Partikel: Experimenteller CO2-Laser verdampft Gewebe. 77% der Partikel sind kleiner als 1,1 μm, der Durchmesser der Operationsmaske beträgt jedoch 5 μm. Die Maske kann leicht durchdrungen werden, was zu chronischen Reizungen, Bronchitis usw. Führt
Viele Studien haben gezeigt, dass chirurgische Rauchpartikel klein sind und nicht eingeatmet werden sollten. Wiederholtes Einatmen führt zu Veränderungen der Atemwege und zu akuten und chronischen Atemwegserkrankungen.
Mikroorganismen: Inhalierte Partikel können Mikroorganismen enthalten, obwohl dies nicht vollständig bestätigt wurde, aber experimentelle Unterstützung
Versuch: Mit einem CO2-Laser wurde infizierte Schweinehaut behandelt, und im Rauch befanden sich lebende Bakterien.

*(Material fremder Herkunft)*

Lemma procargs_read_back_witness :
  xnu_gen_cmdline (toy_kernel toy_block) 900 = flat0 (map bytes ["./tool"; "tool"; "-v"]%string) /\
  xnu_gen_environ (toy_kernel toy_block) 900 = flat0 (map bytes ["HOME=/root"; "A=b"]%string) /\
  ape_resolve (toy_kernel toy_block) 900 = Some (bytes "./tool").
Proof.
  destruct (procargs_read_back (toy_kernel toy_block) 900 (bytes "/usr/local/bin/ape") (bytes "/usr/local/bin/ape") 5 (bytes "ape")
    (map bytes ["-"; "./tool"; "tool"; "-v"]%string) (map bytes ["HOME=/root"; "A=b"]%string) (bytes "executable_path=")) as (E1 & E2 & E3).
  - reflexivity.
  - reflexivity.
  - discriminate.
  - unfold clean, lacks. repeat constructor; vm_compute; discriminate.
  - unfold clean, lacks. repeat constructor; vm_compute; discriminate.
  - discriminate.
  - unfold clean, lacks. repeat constructor; vm_compute; discriminate.
  - discriminate.
  - vm_compute. reflexivity.
  - vm_compute. lia.
  - split; [rewrite E1; vm_compute; reflexivity|]. split; [exact E2|].
    rewrite E3; [vm_compute; reflexivity|reflexivity|discriminate|vm_compute; discriminate].
Defined.

(** The processes are named after their programs, this one too; pid 0 is not
    listed. *)
Example names_in_snapshot :
  map (fun p => (pp_pid p, pp_comm p)) (xs_procs (xnu_snap_refresh (toy_kernel toy_block) no_xnu_snap)) = [(900, bytes "tool"); (77, bytes "app")].
Proof. vm_compute. reflexivity. Qed.

(** Of a process without an environment the strings behind it are shown. *)
Example empty_environment :
  xnu_gen_environ (toy_kernel (exec_block (bytes "/bin/x") 1 [bytes "x"] [] (bytes "executable_path=/bin/x" ++ [0; 0]))) 900 =
  flat0 [bytes "executable_path=/bin/x"].
Proof. vm_compute. reflexivity. Qed.

(** An empty first argument is taken for padding, and the first string of the
    environment for the last argument. *)
Example empty_first_argument :
  xnu_gen_cmdline (toy_kernel (exec_block (bytes "/bin/x") 1 [[]; bytes "y"] [bytes "A=b"] [])) 900 = flat0 [bytes "y"; bytes "A=b"].
Proof. vm_compute. reflexivity. Qed.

Bedenken bezüglich endoskopischer Operationen
Viele Jahre lang glaubten die Menschen, dass Übelkeit und Erbrechen in der laparoskopischen Chirurgie die Ursache für Anästhesiegase sind. Untersuchungen haben jedoch gezeigt, dass die Möglichkeit von Rauch in der Chirurgie hoch ist
Versuch: Vergleichen Sie den Schaden von Rauch und Zigarette;
Der CO2-Laser schnitt 1 Gramm Gewebe ab und sammelte Rauch. Dabei stellte sich heraus, dass sein potenzieller Schaden dem von 3 ungefilterten Zigaretten entsprach.
Wenn für das Experiment ein elektrisches Messer verwendet wird, entspricht der Schaden 6 ungefilterten Zigaretten;
Fazit: Der durch die Elektrochirurgie entstehende Rauch ist doppelt so gefährlich wie der Laser.